The Defries safety lamp (Defries Safety Lamp and Oil Co., 43 Holborn Viaduct) is attracting much notice, on account of economy, safety, and illuminating power. The construction of the lamp is such that neither ignition of the vapour, nor outflow of the oil in the event of the lamp being overturned, can occur. Moreover, the oil reservoir, being of metal, is not liable to fracture. It therefore follows that the risks attaching to the employment of mineral oils as illuminating agents in lamps of the ordinary description are non-existent in this lamp. The light emitted is remarkably white, the flame is perfectly steady, and the combustion is effected without the production of the slightest odour or smoke. Results of photometric tests by Prof. Boverton Redwood were more favourable than any he had hitherto obtained with mineral oil lamps of other forms. The illuminating power is, for the size of the burner, in each case very high, while the consumption of oil per candle light per hour is remarkably small. The products of combustion are odourless, even when the normal size of the flame is much reduced by lowering the wick. Any mineral oil, as well as the Defries safety oil, can be used in these lamps. This is quite odourless when spilled or heated, requires a temperature of 308° F. (or 96° F. above the boiling point of water) for its ignition, and does not vaporise below 270° F. Such oil is no more inflammable than colza oil, and is moreover free from the risk of spontaneous combustion. Its price is 1_s._ 6_d._ per gal. The absolute necessity for using, in any and every lamp, the most refined and safest grades of mineral oil cannot be too seriously insisted upon, Cheap low oils mean personal risk.

_Gas._--Though gas is long since established as one of the most successful and general illuminants, it is surprising what ignorance exists as to the simple rules which should govern its use.

This section is not intended for the guidance of the professional gasfitter, yet some of the points to be noticed are really within his province, and are mentioned because the householder should be in possession of such knowledge as will enable him to discover or prevent faulty work.

Coal gas, being much lighter than air, flows with greatest velocity in the upper floors of houses; hence the supply pipe may diminish in size as it rises, say from 1¼ in. at the basement to ¾ in. on the 3rd floor. At a point near the commencement of the supply pipe it should be provided with a “siphon,” which is simply a short length of pipe joined at right angles in a perpendicular position and closed at the lower end by a plug screwed in. As all gas-tubes should be fixed with a small rise, this siphon will collect the condensed liquids, which may be drawn off occasionally by unscrewing the plug end.
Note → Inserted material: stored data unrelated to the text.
(* ===== verification/OxCanonFacts.v ===== *)
(** * Canonicalization names every blank node once

    On a dataset that represents a set of quads, the canonicalization never
    panics: it names exactly the blank nodes of the dataset, with distinct names,
    or exceeds its budget of calls. *)
From stdpp Require Import gmap.
From S2P Require Import Prelude MachineInt RustStr BTree StateResult RdfModel RdfDisplay.
From S2P Require Import OxInterning OxDataset OxOrderFacts OxInterningFacts OxDatasetFacts.
From S2P Require Import OxCanonicalization OxIssuerFacts.

(** What the code relies on: a map lists its keys once each, a sort keeps the
    elements. *)
Class CanonLaws (C : CanonParams) : Prop := {
  hash_map_keys_perm : forall m, hash_map_keys m ≡ₚ elements (dom m);
  sort_unstable_perm : forall l, sort_unstable_by_hash l ≡ₚ l
}.

#[global] Instance IB_ord_laws : RustOrdLaws InternedBlankNode.
Proof. apply (code_laws IB_code), IB_code_app. Qed.

(** ** Blank nodes of a quad *)

Definition node_blanks (n : InternedNamedOrBlankNode) : gset InternedBlankNode :=
  match n with INBlankNode b => {[b]} | INNamedNode _ => ∅ end.
Fixpoint term_blanks (t : InternedTerm) : gset InternedBlankNode :=
  match t with
  | ITBlankNode b => {[b]}
  | ITTriple s p o => node_blanks s ∪ term_blanks o
  | _ => ∅
  end.
Definition graph_blanks (g : InternedGraphName) : gset InternedBlankNode :=
  match g with IGBlankNode b => {[b]} | _ => ∅ end.
Definition quad_blanks (quad : InternedQuad) : gset InternedBlankNode :=
  let '(s, (p, (o, g))) := quad in node_blanks s ∪ term_blanks o ∪ graph_blanks g.

(** ** The quads of each blank node *)

Definition lists_quads (X : InternedQuad -> Prop) (m : gmap InternedBlankNode (list InternedQuad)) : Prop :=
  forall b l q, m !! b = Some l -> q ∈ l -> X q.

Lemma add_for_blank_node X b quad m :
  X quad -> lists_quads X m ->
  let m' := add_quad_to_blank_node_to_quads_map_for_blank_node b quad m in dom m' = {[b]} ∪ dom m /\ lists_quads X m'.
Proof.
  intros Hq Hm. unfold add_quad_to_blank_node_to_quads_map_for_blank_node. simpl. split; [by rewrite dom_insert_L|].
  assert (forall q, q ∈ default [] (m !! b) -> X q) as Hold.
  { intros q. destruct (m !! b) as [l|] eqn:E; [|set_solver]. by apply (Hm b l q). }
  intros c l q. destruct (decide (c = b)) as [->|Hne]; [|rewrite lookup_insert_ne by done; apply Hm].
  rewrite lookup_insert_eq. intros [=<-]. case_decide; [apply Hold|]. rewrite elem_of_app, list_elem_of_singleton.
  intros [Hin| ->]; [by apply Hold|done].
Qed.

Lemma add_for_node X n quad m :
  X quad -> lists_quads X m ->
  dom (add_quad_for_node n quad m) = node_blanks n ∪ dom m /\ lists_quads X (add_quad_for_node n quad m).
Proof. intros Hq Hm. destruct n as [n|b]; simpl; [split; [set_solver|done]|by apply add_for_blank_node]. Qed.

Lemma add_for_triple X t quad m :
  X quad -> lists_quads X m ->
  let m' := add_quad_to_blank_node_to_quads_map_based_on_triple t quad m in
  match t with ITTriple _ _ _ => dom m' = term_blanks t ∪ dom m | _ => m' = m end /\ lists_quads X m'.
Proof.
  intros Hq. revert m. induction t as [n|n|l|s p o IH]; intros m Hm; try done.
  destruct (add_for_node X s quad m Hq Hm) as [H1 H2]. cbn [add_quad_to_blank_node_to_quads_map_based_on_triple term_blanks].
  destruct o as [n|b|l|s' p' o'].
  - cbn [term_blanks]. split; [rewrite H1; set_solver|done].
  - destruct (add_for_blank_node X b quad (add_quad_for_node s quad m) Hq H2) as [H3 H4]. simpl in H3, H4.
    split; [rewrite H3, H1; cbn [term_blanks]; set_solver|done].
  - cbn [term_blanks]. split; [rewrite H1; set_solver|done].
  - destruct (IH (add_quad_for_node s quad m) H2) as [H3 H4]. split; [|exact H4]. cbv zeta in H3. rewrite H3, H1. set_solver.
Qed.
When the lights flicker, it shows there is water in the pipes: the siphon prevents this. The number of gas-burners requisite for lighting a church or other large building may be computed thus. Take the area of the floor in ft. and divide by 40, will give the number of fish-tail burners to be distributed according to circumstances. Example: a church 120 ft. long by 60 ft. wide, contains 7200 ft. area; divided by 40, gives 180 burners required for the same. Burning gas without a ventilator or pipe to carry off the effluvia, is as barbarous as making a fire in a room without a chimney to carry off the smoke. If a pipe of 2 in. diameter were fixed between the joists, with a funnel elbow over the gaselier, and the other end carried into the chimney, it would be a general ventilator. Of course, an open ornamental rosette covers the mouth of the tube; or an Arnott valve ventilator over the mantelpiece would answer the same purpose. In turning off the gas-lights at night, it is usual, first, to turn off all the lights, except one, and then turn off the meter main cock, and allow the one light to burn itself out, and then turn it off. The evil of this system is this,--by allowing the one light to burn itself out, you exhaust the pipes and make a vacuum, and of course the atmospheric air will rush in. The proper way is to turn off all lights first, and finally the meter, thus leaving the pipes full of gas and ready for re-lighting. These few remarks have been derived from Eldridge’s ‘Gas-Fitter’s Guide,’ an eminently useful and practical handbook.